В ненастное время и к осени грибы отдаляются от деревьев и охотнее растут по опушкам и голым горам — на отскочихе, как выражается народ, — а в сухую и жаркую погоду грибы жмутся под тень и даже под ветви дерев, особенно елей, которые расстилают свои сучья, как лапы по земле, отчего крестьяне и называют их лапником и рубят без пощады и без вреда дереву на всякие свои потребности; они даже утверждают, что ель лучше и скорее достигает строевой величины, если ее подходить, то есть обрубить нижние ветви.
Кроме вредных дождей и рос, грибам вредят, на открытых местах, жаркие лучи полдневного солнца; они прижигают грибные шляпки, и хотя прохлада ночи, роса и перепадающий дождь освежают их, но если прижиганье повторяется ежедневно, то грибы засыхают, не достигнув полного возраста. Продолжительное и постоянное ненастье также в свою очередь вредно грибной растительности, особенно в тени, в густой траве и местах глухих: грибы загнивают, плеснеют и погибают. Их очень портят и даже истребляют и живые враги: земляные улитки, или слизни, которые, плотно приклеясь к грибам, точат и поедают шляпки и корни их. В неурожайные, негрибные годы редко попадается гриб, на котором бы не было двух или трех слизней. Белки также охотницы до грибов, преимущественно до белых, и часто тонкие и острые беличьи зубки оставляют дорожчатые следы на изглоданных грибных шляпках. Но всего более истребляются грибы зарождающимися в них мелкими белыми червячками; в иной год их бывает такое множество, что корень у всякого белого гриба, по наружности крепкий и здоровый, непременно источен внутри и рассыпается, если возьмешь его неосторожно или крепко рукою; по счастию, шляпки грибов уже последние истачиваются червями и нередко остаются здоровыми и нетронутыми при совершенно съеденном внутри корне; удивительно, как получают грибы питательные соки и как могут расти в таком положении?

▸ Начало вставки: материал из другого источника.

(** * Verification of comprehensive_30sec_generator.py

    A shallow embedding of the segment planner, the clip encoder, the batch
    loop, the report statistics and the progress record of
    [src/comprehensive_30sec_generator.py], with the properties its
    specification states about them.

    Numbers.  Python integers are [Z].  Durations arrive as Python floats
    ([clip.duration]); every finite float is a rational, and the planner only
    compares them with integers and subtracts an integer from them, which is
    exact on the values the loop can reach, so durations are [Q].  The
    report divides, multiplies and rounds floats: there every operation is
    followed by [to_double], the rounding of its exact result to the nearest
    double.  The estimate and the batch percentage are kept as exact values.
    NaN, infinities and overflow are outside the model. *)

From Stdlib Require Import ZArith QArith Qround Qabs Qpower.
From Stdlib Require Import Bool List Ascii String.
From Stdlib Require Import Lia Lqa.
From Stdlib Require Import Sorting.Sorted.
Import ListNotations.

Local Open Scope string_scope.
Local Open Scope list_scope.
Local Open Scope Z_scope.

(** ** Numbers *)

Definition Qlt_bool (x y : Q) : bool := negb (Qle_bool y x).

(** Python's [int(x)] on a number: truncation toward zero. *)
Definition int_of_Q (x : Q) : Z := Z.quot (Qnum x) (Z.pos (Qden x)).

(** Python's [round(x, 2)]: the nearest multiple of 1/100, ties to the even
    multiple. *)
Definition round2 (x : Q) : Q :=
  let y := (x * 100)%Q in
  let f := Qfloor y in
  let r := (y - inject_Z f)%Q in
  let n :=
    if Qlt_bool r (1 # 2) then f
    else if Qlt_bool (1 # 2) r then f + 1
    else if Z.even f then f else f + 1 in
  (inject_Z n / 100)%Q.

(** *** Binary floating point

    A Python float is a double: a rational [m * 2^e] with [|m| < 2^53] and
    [e >= -1074].  Every float operation returns the double nearest to its
    exact result, ties going to the even significand. *)

(** The integer nearest to [y], ties to the even one. *)
Definition round_half_even (y : Q) : Z :=
  let f := Qfloor y in
  let r := (y - inject_Z f)%Q in
  if Qlt_bool r (1 # 2) then f
  else if Qlt_bool (1 # 2) r then f + 1
  else if Z.even f then f else f + 1.

Definition pow2 (k : Z) : Q := Qpower 2 k.

(** [floor(log2 x)] for [x > 0]: the quotient of two integers of [a] and
    [b] bits lies between [2^(a-b-1)] and [2^(a-b+1)]. *)
Definition ilog2 (x : Q) : Z :=
  let e := Z.log2 (Qnum x) - Z.log2 (Z.pos (Qden x)) in
  if Qle_bool (pow2 e) x then e else e - 1.

(** The spacing of the doubles around [x]: 53 significant bits, and
    [2^-1074] below [2^-1022]. *)
Definition ulp (x : Q) : Q :=
  pow2 (Z.max (ilog2 (Qabs x)) (-1022) - 52).

(** The double nearest to [x]. *)
Definition to_double (x : Q) : Q :=
  if Qeq_bool x 0 then 0%Q
  else Qred (inject_Z (round_half_even (x / ulp x)) * ulp x).

(** [round(x, 2)] of a float [x]: the double nearest to the multiple of
    1/100 nearest to [x]. *)
Definition py_round2 (x : Q) : Q := to_double (round2 x).

(** ** Formatted strings

    An f-string is kept as its sequence of pieces: the literal text and the
    values substituted into it, each with its format specification.  How a
    number is rendered as characters is not modelled. *)

Inductive FPiece : Type :=
| Lit (s : string)                 (* literal text, or a substituted string *)
| Num (x : Q)                      (* [{x}] or [str(x)] of a number *)
| NumSpec (spec : string) (x : Q). (* [{x:spec}] *)

Definition FString : Type := list FPiece.

(** [os.path.join(directory, name)] *)
Record Path : Type := mkPath {
  path_dir : option string;
  path_name : FString
}.

Definition os_path_join (directory : string) (name : FString) : Path :=
  mkPath (Some directory) name.

(** ** Exceptions *)

Inductive exn : Type :=
| TimeoutExpired (msg : string)   (* subprocess.TimeoutExpired *)
| Exception (msg : string).       (* any other exception *)

Inductive Result (A : Type) : Type :=
| Ok (a : A)
| Raise (e : exn).
Arguments Ok {A} a.
Arguments Raise {A} e.

(** [str(e)] *)
Definition str_exn (e : exn) : string :=
  match e with
  | TimeoutExpired msg => msg
  | Exception msg => msg
  end.

(** ** class Config *)

Record Config : Type := mkConfig {
  OUTPUT_DIR : string;
  CLIP_DURATION : Z;
  OVERLAP_DURATION : Z;
  MIN_CLIP_DURATION : Z;
  AUDIO_FADE_DURATION : Q;
  VIDEO_CRF : Z;
  AUDIO_BITRATE : string;
  SAMPLE_RATE : Z;
  MAX_CLIPS_PER_VIDEO : Z;
  VIDEO_CODEC : string;
  AUDIO_CODEC : string
}.

(** The values the source file configures. *)
Definition default_Config : Config :=
  {| OUTPUT_DIR := "all_30sec_shorts";
     CLIP_DURATION := 30;
     OVERLAP_DURATION := 5;
     MIN_CLIP_DURATION := 25;
     AUDIO_FADE_DURATION := 2 # 10;
     VIDEO_CRF := 18;
     AUDIO_BITRATE := "192k";
     SAMPLE_RATE := 44100;
     MAX_CLIPS_PER_VIDEO := 100;
     VIDEO_CODEC := "libx264";
     AUDIO_CODEC := "aac" |}.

Существует мнение, что будто бы грибы, особенно после дождя, вырастают в одну ночь: это несправедливо. Правда, что иногда найдешь молодые грибы там, где вчера их не находил, но они были и остались только незамеченными, потому что мало отделялись от земли, скрывались под листьями или в траве. Самые скороспелые, или скорорастущие, грибы, как, например, березовики и сыроежки, достигают полного развития в три дня, а грибы белые — в неделю и более. Всех медленнее растет дубовик, гриб, впрочем, никуда не годный и даже ядовитый, как я уже сказал.
В урожайные, или грибные, года грибы часто попадаются кучками, семьями, даже растут двойчатками, тройчатками и более. Это я говорю о таких породах грибов, которые обыкновенно растут в одиночку, как то: белые, березовые, осиновые и проч. У меня срисован осиновик, у которого шесть отдельных корней покрыты одною шляпкой. Изобилие грибного семени и земляных соков нередко проявляется в самых странных и уродливых видах. Один раз я нашел сыроежку, из шляпки которой выросла другая сыроежка также со шляпкою; я срисовал эту уродливую редкость. Я также находил не один раз в земле большие куски белогрибного семени — массу, совершенно похожую на корень, величиною даже с человеческую голову.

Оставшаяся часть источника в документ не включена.